On Wednesday evening, I got my laptop out 5 minutes before the Stop Climate Chaos Scotland climate debate was due to start only to remember that the sound was broken so I had to (politely) ask my wife to put the online food shopping on hold for a wee while. I’d been excited in the lead up to the event and it didn’t disappoint. I think the whole thing worked really well. It was both interesting and useful, and it was great to hear the political parties expressing their points of view.

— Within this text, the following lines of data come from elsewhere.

(** One request of the key: what it adds to the count and what is left of the
    budget. *)
Lemma budget_step (cfg : Config) (T now : Z) (ip : string) (m : gmap string UserLimit) :
  1 <= maxRequestsPerMinute cfg -> 0 <= resetTimeMinutes cfg ->
  now <= T + resetTimeMinutes cfg * 60000 ->
  (if counted ip T (T + resetTimeMinutes cfg * 60000)
        (now, ip, fst (checkRateLimit cfg now ip m)) then 1 else 0) +
  budget cfg T (snd (checkRateLimit cfg now ip m) !! ip) <=
  budget cfg T (m !! ip).
Proof.
  intros Hm HW Hnow. unfold checkRateLimit, counted. cbv zeta.
  rewrite bool_decide_eq_true_2 by reflexivity.
  replace (now <=? T + resetTimeMinutes cfg * 60000) with true
    by (symmetry; apply Z.leb_le; lia).
  rewrite !andb_true_r.
  assert (Hrestart :
    (if true && (T <=? now) then 1 else 0) +
    budget cfg T (Some {| count := 1;
                          resetTime := now + resetTimeMinutes cfg * 60000 |}) <=
    2 * maxRequestsPerMinute cfg - 1).
  { unfold budget. cbn [resetTime count andb].
    destruct (Z.leb_spec T now);
      destruct (Z.ltb_spec (now + resetTimeMinutes cfg * 60000) T);
      destruct (Z.ltb_spec (now + resetTimeMinutes cfg * 60000)
                  (T + resetTimeMinutes cfg * 60000)); lia. }
  destruct (m !! ip) as [l|] eqn:E; cbn [fst snd].
  - destruct (Z.gtb_spec now (resetTime l)) as [Hgt|Hle]; cbn [fst snd].
    + rewrite lookup_insert_eq.
      unfold budget at 2. 
      destruct (Z.ltb_spec (resetTime l) T); [exact Hrestart|].
      destruct (Z.ltb_spec (resetTime l) (T + resetTimeMinutes cfg * 60000)); [|lia].
      unfold budget. cbn [resetTime count andb].
      destruct (Z.leb_spec T now); [|lia].
      destruct (Z.ltb_spec (now + resetTimeMinutes cfg * 60000) T); [lia|].
      destruct (Z.ltb_spec (now + resetTimeMinutes cfg * 60000)
                  (T + resetTimeMinutes cfg * 60000)); lia.
    + destruct (Z.geb_spec (count l) (maxRequestsPerMinute cfg)) as [Hfull|Hroom];
        cbn [fst snd andb].
      * rewrite E. lia.
      * rewrite lookup_insert_eq. unfold budget. cbn [resetTime count].
        destruct (Z.ltb_spec (resetTime l) T).
        -- destruct (Z.leb_spec T now); lia.
        -- destruct (Z.ltb_spec (resetTime l) (T + resetTimeMinutes cfg * 60000));
             destruct (Z.leb_spec T now); lia.
  - rewrite lookup_insert_eq. exact Hrestart.
Qed.

Lemma admitted_budget (cfg : Config) (ip : string) (T : Z) (calls : list (Z * string))
  (m : gmap string UserLimit) :
  1 <= maxRequestsPerMinute cfg -> 0 <= resetTimeMinutes cfg ->
  StronglySorted Z.le (map fst calls) ->
  admitted ip T (T + resetTimeMinutes cfg * 60000) (fst (serve cfg calls m)) <=
  budget cfg T (m !! ip).
Proof.
  intros Hm HW. revert m.
  induction calls as [|[now who] rest IH]; intros m Hs.
  - cbn. now apply budget_nonneg.
  - cbn [map fst] in Hs. apply StronglySorted_inv in Hs as [Hs Hall].
    destruct (Z.le_gt_cases now (T + resetTimeMinutes cfg * 60000)) as [Hin|Hlate].
    + rewrite serve_cons, admitted_cons.
      destruct (decide (who = ip)) as [->|Hne].
      * pose proof (budget_step cfg T now ip m Hm HW Hin).
        specialize (IH (snd (checkRateLimit cfg now ip m)) Hs). lia.
      * specialize (IH (snd (checkRateLimit cfg now who m)) Hs).
        rewrite checkRateLimit_other in IH by congruence.
        unfold counted. rewrite (bool_decide_eq_false_2 _ Hne).
        rewrite andb_false_r. cbn [andb]. lia.
    + rewrite (admitted_late cfg ip T _ ((now, who) :: rest) m).
      * now apply budget_nonneg.
      * cbn [map fst]. constructor; [lia|].
        eapply Forall_impl; [exact Hall|]. cbn. intros; lia.
Qed.

(** The entries of the map: every entry was opened by a request of its key,
    its window ends one period after that request, and its count lies between
    1 and the maximum. *)
Lemma serve_entries (cfg : Config) (calls : list (Z * string))
  (m : gmap string UserLimit) (ip : string) (l : UserLimit) :
  1 <= maxRequestsPerMinute cfg ->
  (forall k e, m !! k = Some e ->
     1 <= count e <= maxRequestsPerMinute cfg) ->
  snd (serve cfg calls m) !! ip = Some l ->
  1 <= count l <= maxRequestsPerMinute cfg /\
  ((exists e, m !! ip = Some e /\ resetTime e = resetTime l) \/
   exists now, In (now, ip) calls /\
               resetTime l = now + resetTimeMinutes cfg * 60000).
Proof.
  intros Hmax. revert m. induction calls as [|[now who] rest IH]; intros m Hm Hl.
  - cbn in Hl. split; [now apply (Hm ip)|]. left. now exists l.
  - cbn [serve] in Hl.
    destruct (checkRateLimit cfg now who m) as [ok m'] eqn:Ec.
    destruct (serve cfg rest m') as [log final] eqn:Es. cbn [snd] in Hl.
    assert (Hfinal : snd (serve cfg rest m') !! ip = Some l) by now rewrite Es.
    assert (Hm' : forall k e, m' !! k = Some e ->
                    1 <= count e <= maxRequestsPerMinute cfg).
    { intros k e Hk. unfold checkRateLimit in Ec. cbv zeta in Ec.
      destruct (m !! who) as [u|] eqn:Eu.
      - destruct (now >? resetTime u).
        + injection Ec as _ <-.
          destruct (decide (who = k)) as [->|Hne].
          * rewrite lookup_insert_eq in Hk. injection Hk as <-. cbn. lia.
          * rewrite lookup_insert_ne in Hk by exact Hne. now apply (Hm k).
        + destruct (Z.geb_spec (count u) (maxRequestsPerMinute cfg)).
          * injection Ec as _ <-. now apply (Hm k).
          * injection Ec as _ <-.
            destruct (decide (who = k)) as [->|Hne].
            -- rewrite lookup_insert_eq in Hk. injection Hk as <-. cbn.
               pose proof (Hm k u Eu). lia.
            -- rewrite lookup_insert_ne in Hk by exact Hne. now apply (Hm k).
      - injection Ec as _ <-.
        destruct (decide (who = k)) as [->|Hne].
        + rewrite lookup_insert_eq in Hk. injection Hk as <-. cbn. lia.
        + rewrite lookup_insert_ne in Hk by exact Hne. now apply (Hm k). }
    destruct (IH m' Hm' Hfinal) as [Hc Hfrom]. split; [exact Hc|].
    assert (Hstep : (exists e, m' !! ip = Some e /\ resetTime e = resetTime l) ->
              (exists e, m !! ip = Some e /\ resetTime e = resetTime l) \/
              exists t, In (t, ip) ((now, who) :: rest) /\
                        resetTime l = t + resetTimeMinutes cfg * 60000).
    { intros (e & He & Hr).
      destruct (decide (who = ip)) as [->|Hne].
      - unfold checkRateLimit in Ec. cbv zeta in Ec.
        destruct (m !! ip) as [u|] eqn:Eu.
        + destruct (now >? resetTime u).
          * injection Ec as _ <-. rewrite lookup_insert_eq in He.
            injection He as <-. right. exists now. split; [now left|].
            now rewrite <- Hr.
          * destruct (count u >=? maxRequestsPerMinute cfg).
            -- injection Ec as _ <-. left. exists e. split; [congruence|exact Hr].
            -- injection Ec as _ <-. rewrite lookup_insert_eq in He.
               injection He as <-. left. exists u. split; [reflexivity|exact Hr].
        + injection Ec as _ <-. rewrite lookup_insert_eq in He.
          injection He as <-. right. exists now. split; [now left|].
          now rewrite <- Hr.
      - left. exists e. split; [|exact Hr].
        rewrite <- He. symmetry.
        replace m' with (snd (checkRateLimit cfg now who m)) by now rewrite Ec.
        apply checkRateLimit_other. congruence. }
    destruct Hfrom as [H1|(t & Hin & Ht)].
    + exact (Hstep H1).
    + right. exists t. split; [now right|exact Ht].
Qed.

(** The answer to a request and the entry of its key depend on the map only
    through that entry. *)
Lemma checkRateLimit_local (cfg : Config) (now : Z) (ip : string)
  (m1 m2 : gmap string UserLimit) :
  m1 !! ip = m2 !! ip ->
  fst (checkRateLimit cfg now ip m1) = fst (checkRateLimit cfg now ip m2) /\
  snd (checkRateLimit cfg now ip m1) !! ip = snd (checkRateLimit cfg now ip m2) !! ip.
Proof.
  intros H. unfold checkRateLimit. cbv zeta. rewrite <- H.
  destruct (m1 !! ip) as [u|] eqn:E; cbn [fst snd].
  - destruct (now >? resetTime u); cbn [fst snd];
      [now rewrite !lookup_insert_eq|].
    destruct (count u >=? maxRequestsPerMinute cfg); cbn [fst snd].
    + split; [reflexivity|congruence].
    + now rewrite !lookup_insert_eq.
  - now rewrite !lookup_insert_eq.
Qed.

End RateLimitFacts.


(** Sliding window of the rate limiter. When the clock does not go backwards,
    the requests of one key let through with a clock reading in any period of
    the length of the window number at most twice the maximum less one,
    whatever the other keys do: a fixed window allows a burst at the end of
    one window and another at the start of the next. *)
Theorem rate_limit_sliding_window (cfg : RateLimit.Config) (calls : list (Z * string))
  (ip : string) (T : Z) :
  1 <= RateLimit.maxRequestsPerMinute cfg -> 0 <= RateLimit.resetTimeMinutes cfg ->
  Sorted Z.le (map fst calls) ->
  RateLimit.admitted ip T (T + RateLimit.resetTimeMinutes cfg * 60000)
    (fst (RateLimit.serve cfg calls ∅)) <=
  2 * RateLimit.maxRequestsPerMinute cfg - 1.
Proof.
  intros Hm HW Hs.
  apply Sorted_StronglySorted in Hs; [|intros a b c; apply Z.le_trans].
  pose proof (admitted_budget cfg ip T calls ∅ Hm HW Hs) as H.
  rewrite lookup_empty in H. exact H.
Qed.

(** The bound is reached: with a maximum of 2, three requests of one key are
    let through between 59999 and 119999. *)
Lemma rate_limit_sliding_window_witness :
  RateLimit.admitted "a" 59999 (59999 + 60000)
    (fst (RateLimit.serve RATE_LIMIT_edit
            [(0, "a"); (59999, "a"); (60001, "a"); (60002, "a")] ∅)) = 3 /\
  RateLimit.admitted "a" 59999
    (59999 + RateLimit.resetTimeMinutes RATE_LIMIT_edit * 60000)
    (fst (RateLimit.serve RATE_LIMIT_edit
            [(0, "a"); (59999, "a"); (60001, "a"); (60002, "a")] ∅)) <=
  2 * RateLimit.maxRequestsPerMinute RATE_LIMIT_edit - 1.
Proof.
  split; [vm_compute; reflexivity|].
  apply (rate_limit_sliding_window RATE_LIMIT_edit
           [(0, "a"); (59999, "a"); (60001, "a"); (60002, "a")] "a" 59999).
  - simpl. lia.
  - simpl. lia.
  - simpl. repeat constructor; lia.
Defined.

(** The entries of the map. After any sequence of requests, the entry of a key
    holds a count between 1 and the maximum, and its window ends one period
    after a request of that key. *)
Theorem rate_limit_entries (cfg : RateLimit.Config) (calls : list (Z * string))
  (ip : string) (l : RateLimit.UserLimit) :
  1 <= RateLimit.maxRequestsPerMinute cfg ->
  snd (RateLimit.serve cfg calls ∅) !! ip = Some l ->
  1 <= RateLimit.count l <= RateLimit.maxRequestsPerMinute cfg /\
  exists now, In (now, ip) calls /\
    RateLimit.resetTime l = now + RateLimit.resetTimeMinutes cfg * 60000.
Proof.
  intros Hmax Hl.
  destruct (serve_entries cfg calls ∅ ip l Hmax) as [Hc [(e & He & _)|H]].
  - intros k e Hk. now rewrite lookup_empty in Hk.
  - exact Hl.
  - now rewrite lookup_empty in He.
  - split; assumption.
Qed.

When the link to the debate had loaded, I saw 5 politicians at a table waiting patiently for the action to start and the chairman who would be delivering the questions provided by online participants. Questions came up about a broad range of climate issues including transport and active travel policy, energy efficiency, how we help developing countries adapt to climate change, green jobs, biomass, and public procurement. There was also a big call from the online ‘chat’ that flowed alongside the debate for the party representatives to give their opinions on RBS and it’s bankrolling of tar sands extraction. One disappointment was that the action needed on peatlands in Scotland wasn’t covered, despite myself and others asking questions around it.
I also asked questions on how Scotland should adapt to the impacts of climate change. One online participant challenged me saying that adaptation is an easy get out for politicians and that we should focus solely on stopping climate change, so I countered that some climate change is inevitable and we have to adapt to it in a socially and environmentally responsible way. However, this got me thinking. Perhaps we have a way to go if we are to convince others of the need for Government action on adaptation and what that adaptation needs to look like. It also made me think that we need to do better in letting others know of the value of helping nature to help us.
There are loads of examples of how we can help ourselves by helping nature, both now and in the future. These solutions can be cheaper than conventional methods and have many knock-on benefits to us. A good example is how we respond to increasing flood risks from rising sea levels and more extreme storms. By helping nature through the creation of new coastal habitats, we can help ourselves because these habitats act as natural flood defences. This in turn would negate the need to build ever higher and more expensive sea walls and artificial flood defences to protect us.
I think the next Scottish Government needs to think differently. They need to have a long-term view of how land management, planning and conservation can work together towards the goal of a better Scotland - one which is worth living in.